Package overview tour
Requirement on the shell: * Need cat command. If you use Windows command prompts, replace cat by type at each IPython magic line starting with !.
Requirement on python packages: * pandas: pip install pandas
This tutorial describes what our package can do and how to use it. This does not cover all functions or use cases but shows the most interesting features.
Let’s load the core I/O interface class: eXtended-I/O abbreviated as X-I/O or XIO
[1]:
from brane import ExtendedIO as xio
Read / Write operations via eXtended-I/O
text
First of all, let’s save the following text as a normal text file with XIO:
[2]:
text = """
name,role,birthyear
Alice,sender,1978
Bob,receiver,1978
Carol,,1984
Eve,eavesdropper,1988
Mallory,attacker,2003
Walter,warden,
Ivan,issuer,2002
""".strip()
It’s very simple.

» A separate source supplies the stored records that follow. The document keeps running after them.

(* ===== verification/Stacks.v ===== *)
(** * Deployment handlers: stacks, one-click templates, container actions

    server/internal/api/stacks.go, templates.go, workloads.go, volumes.go,
    images.go and networks.go with store/stacks.go and store/templates.go: the
    handlers, whole, over the provider of [Docker] and the guard of [Rbac].  A
    handler takes its decoded body; its reply is a status and a body. *)
From S2P Require Import Prelude GoStd AuthStore Rbac Redact Middleware Compose Docker.

(** ** The tables (store/stacks.go, store/templates.go) *)

Record Stack := mkStack {
  sk_ID : string; sk_Name : string; sk_ProjectName : string; sk_HostID : string; sk_ComposeYAML : string;
  sk_Status : string; sk_ServiceCount : Z; sk_CreatedBy : string; sk_CreatedAt : Z; sk_UpdatedAt : Z }.
Record templateEnv := mkTEnv { te_Key : string; te_Value : string; te_Required : bool }.
Record CustomTemplate := mkTpl {
  tp_ID : string; tp_Name : string; tp_Slug : string; tp_Category : string; tp_Image : string;
  tp_Description : string; tp_Ports : list Z; tp_Env : list templateEnv; tp_Volumes : list string;
  tp_LogoURL : string; tp_CreatedBy : string; tp_CreatedAt : Z }.

Definition find_row {A} (P : A -> Prop) `{forall x, Decision (P x)} (l : list A) : result store_err A :=
  match list_find P l with Some (_, x) => Ok x | None => Err ErrNotFound end.
Definition update_rows {A} (P : A -> Prop) `{forall x, Decision (P x)} (f : A -> A) (l : list A) : result store_err (list A) :=
  match filter P l with [] => Err ErrNotFound | _ => Ok ((fun x => if decide (P x) then f x else x) <$> l) end.
Definition delete_rows {A} (P : A -> Prop) `{forall x, Decision (P x)} (l : list A) : result store_err (list A) :=
  match filter P l with [] => Err ErrNotFound | _ => Ok (filter (fun x => ~ P x) l) end.

(** Rows are kept in insertion order. *)
Definition GetStack (id : string) := find_row (fun s => sk_ID s = id).
Definition GetStackByProject (project : string) := find_row (fun s => sk_ProjectName s = project).
Definition stack_le (a b : Stack) : Prop :=
  sk_CreatedAt b < sk_CreatedAt a \/ sk_CreatedAt a = sk_CreatedAt b /\ str_le (sk_Name a) (sk_Name b).
#[export] Instance stack_le_dec a b : Decision (stack_le a b).
Proof. unfold stack_le. apply _. Defined.
Definition StoreListStacks (hostID : string) (l : list Stack) : list Stack :=
  merge_sort stack_le (filter (fun s => sk_HostID s = hostID) l).
Definition stamp_stack (now : Z) (s : Stack) : Stack :=
  mkStack (sk_ID s) (sk_Name s) (sk_ProjectName s) (if bool_decide (sk_HostID s = "") then "local" else sk_HostID s)
    (sk_ComposeYAML s) (if bool_decide (sk_Status s = "") then "pending" else sk_Status s) (sk_ServiceCount s)
    (sk_CreatedBy s) now now.
(** The rows of registered_hosts: the one that is seeded, nothing adds another. *)
Definition registered_hosts : list string := ["local"].
(** A nullable column that refers to the table of users. *)
Definition user_fk (users : gmap string StoreUser) (id : string) : bool :=
  bool_decide (id = "") || bool_decide (is_Some (users !! id)).
Definition InsertStack (users : gmap string StoreUser) (s : Stack) (now : Z) (l : list Stack) : result store_err (list Stack) :=
  let row := stamp_stack now s in
  if bool_decide (sk_HostID row ∈ registered_hosts) && user_fk users (sk_CreatedBy row) then
    match filter (fun s' => sk_ID s' = sk_ID s \/ sk_ProjectName s' = sk_ProjectName s) l with
    | [] => Ok (l ++ [row])
    | _ => Err ErrConstraint
    end
  else Err ErrConstraint.
Definition UpdateStackStatus (id status : string) (now : Z) : list Stack -> result store_err (list Stack) :=
  update_rows (fun s => sk_ID s = id) (fun s =>
    mkStack (sk_ID s) (sk_Name s) (sk_ProjectName s) (sk_HostID s) (sk_ComposeYAML s) status (sk_ServiceCount s)
      (sk_CreatedBy s) (sk_CreatedAt s) now).
Definition StoreDeleteStack (id : string) := delete_rows (fun s => sk_ID s = id).
Lemma replace_cons c s pat rep : has_prefix (String c s) pat = false ->
  replace_all (String c s) pat rep = String c (replace_all s pat rep).
Proof. intros H. unfold replace_all. cbn [String.length replace_fuel]. by rewrite H. Qed.
Lemma prefix_high c s b x : low c -> (128 <= N_of_ascii b)%N -> has_prefix (String c s) (String b x) = false.
Proof. unfold low, has_prefix. intros Hc Hb. simpl. destruct (Ascii.ascii_dec b c) as [->|]; [lia|done]. Qed.
Lemma to_lower_cons c s : low c -> to_lower (String c s) = String (lower_byte c) (to_lower s).
Proof.
  intros Hc. unfold to_lower.
  rewrite (replace_cons _ _ kelvin) by (by apply prefix_high). rewrite (replace_cons _ _ dotted_I) by (by apply prefix_high).
  done.
Qed.
Lemma slashes s : replace_all s (String backslash "") "/" = string_map slash s.
Proof.
  induction s as [|c s IH]; [done|]. simpl. unfold slash at 1.
  destruct (Ascii.eqb_spec c backslash) as [->|Hc].
  - unfold replace_all at 1. cbn [String.length replace_fuel].
    assert (has_prefix (String backslash s) (String backslash "") = true) as -> by (by destruct s).
    change (string_drop (String.length (String backslash "")) (String backslash s)) with s.
    change (replace_fuel _ _ _ _) with (replace_all s (String backslash "") "/"). by rewrite IH.
  - rewrite replace_cons, IH; [done|]. unfold has_prefix. cbn [String.prefix]. destruct (Ascii.ascii_dec backslash c) as [E|]; [by destruct Hc|done].
Qed.
Lemma string_map_app f s t : string_map f (s +:+ t) = string_map f s +:+ string_map f t.
Proof. induction s as [|c s IH]; [done|]. simpl. by rewrite IH. Qed.
Lemma trim_right_app set s t : trim_right_set set (s +:+ t) =
  if bool_decide (trim_right_set set t = "") then trim_right_set set s else s +:+ trim_right_set set t.
Proof.
  induction s as [|c s IH]; simpl.
  - by case_bool_decide.
  - rewrite IH. case_bool_decide as E; [done|]. destruct s; simpl; [|done]. by destruct (trim_right_set set t).
Qed.
(** A character of a listed path. *)
Definition listed_char (b : ascii) : bool := bool_decide (N_of_ascii b < 128)%N && negb (Ascii.eqb b backslash).
Lemma lower_low a : low (lower_byte a) -> low a.
Proof.
  unfold low, lower_byte. destruct ((65 <=? N_of_ascii a)%N && (N_of_ascii a <=? 90)%N) eqn:E; [|done].
  apply andb_true_iff in E as [_ E%N.leb_le]. lia.
Qed.
Lemma same_char_slash a b : listed_char b = true -> same_char a b -> low a /\ slash (lower_byte a) = b.
Proof.
  intros [Hb%bool_decide_eq_true Hn]%andb_true_iff [->|[[-> | ->] ->]]; [|done|done].
  split; [by apply lower_low|]. unfold slash. by destruct (Ascii.eqb _ backslash).
Qed.
(** The code's normal form of a source that writes a listed path. *)
Lemma normal_spelled body p rest : every listed_char p = true ->
  Forall2 same_char (String.list_ascii_of_string body) (String.list_ascii_of_string p) ->
  string_map slash (to_lower (body +:+ rest)) = p +:+ string_map slash (to_lower rest).
Proof.
  revert p. induction body as [|a body IH]; intros [|b p] Hp H; inversion H as [|? ? ? ? Hab Ht]; subst; [done|].
  simpl in Hp. apply andb_true_iff in Hp as [Hb Hp]. destruct (same_char_slash a b Hb Hab) as [Ha Hs].
  change (String a body +:+ rest) with (String a (body +:+ rest)). rewrite to_lower_cons by done.
  simpl. by rewrite Hs, (IH _ Hp Ht).
Qed.
Lemma separator_slash c : separator c -> low c /\ slash (lower_byte c) = "/"%char.
Proof. by intros [-> | ->]. Qed.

Specify the text and the path to write.
[3]:
xio.write(text, "text.txt")
And you can see that this is written as just an ordinary text.
[4]:
!cat ./text.txt # this line works for Linux
name,role,birthyear
Alice,sender,1978
Bob,receiver,1978
Carol,,1984
Eve,eavesdropper,1988
Mallory,attacker,2003
Walter,warden,
Ivan,issuer,2002
The reading the saved file is also simple:
[5]:
text_reload = xio.read("text.txt")
assert type(text_reload) == str
print(text_reload)
name,role,birthyear
Alice,sender,1978
Bob,receiver,1978
Carol,,1984
Eve,eavesdropper,1988
Mallory,attacker,2003
Walter,warden,
Ivan,issuer,2002
The reloaded one is of string type and same as the orginal one.
[6]:
text == text_reload
[6]:
True
Next, save this text as a csv file.
[7]:
xio.write(text, "actor.csv")
Notice the extension is just the symbol of the format but meaningless to the filesystem. In this case, the content of this file is still text itself.
[8]:
!cat ./actor.csv # this line works for Linux
name,role,birthyear
Alice,sender,1978
Bob,receiver,1978
Carol,,1984
Eve,eavesdropper,1988
Mallory,attacker,2003
Walter,warden,
Ivan,issuer,2002
csv
Now try reading the csv file. It’s just a text with a csv extension in the filename.
[9]:
df = xio.read("actor.csv")
print(type(df))
df
<class 'pandas.core.frame.DataFrame'>
[9]:
| name | role | birthyear | |
|---|---|---|---|
| 0 | Alice | sender | 1978.0 |
| 1 | Bob | receiver | 1978.0 |
| 2 | Carol | NaN | 1984.0 |
| 3 | Eve | eavesdropper | 1988.0 |
| 4 | Mallory | attacker | 2003.0 |
| 5 | Walter | warden | NaN |
| 6 | Ivan | issuer | 2002.0 |
In this turn, we find that the loaded object is not a text but pandas DataFrame. If you would like to use the builtin’s csv package in some reason, you can do it by passing the module_name as ‘csv’.
[10]:
df = xio.read("actor.csv", module_name="csv")
print(type(df))
df
<class 'list'>
[10]:
[['name', 'role', 'birthyear'],
['Alice', 'sender', '1978'],
['Bob', 'receiver', '1978'],
['Carol', '', '1984'],
['Eve', 'eavesdropper', '1988'],
['Mallory', 'attacker', '2003'],
['Walter', 'warden', ''],
['Ivan', 'issuer', '2002']]
Again, you can specify the path argument and the pandas module for module_name to ensure. It’s better to add type annotation if you know the type of the loaded object.
[11]:
import pandas as pd
df: pd.DataFrame = xio.read(path="actor.csv", module_name="pandas")
print(type(df))
df
<class 'pandas.core.frame.DataFrame'>
[11]:
| name | role | birthyear | |
|---|---|---|---|
| 0 | Alice | sender | 1978.0 |
| 1 | Bob | receiver | 1978.0 |
| 2 | Carol | NaN | 1984.0 |
| 3 | Eve | eavesdropper | 1988.0 |
| 4 | Mallory | attacker | 2003.0 |
| 5 | Walter | warden | NaN |
| 6 | Ivan | issuer | 2002.0 |
Let’s save the pandas dataframe. As you may know, this will save the index too:
[12]:
xio.write(df, "actor_w_index.csv")
!cat ./actor_w_index.csv # this line works for Linux
name,role,birthyear
Alice,sender,1978.0
Bob,receiver,1978.0
Carol,,1984.0
Eve,eavesdropper,1988.0
Mallory,attacker,2003.0
Walter,warden,
Ivan,issuer,2002.0
Wow, no index appears. This is because some most common parameters are set in advance. For pandas, index=None is such a parameter.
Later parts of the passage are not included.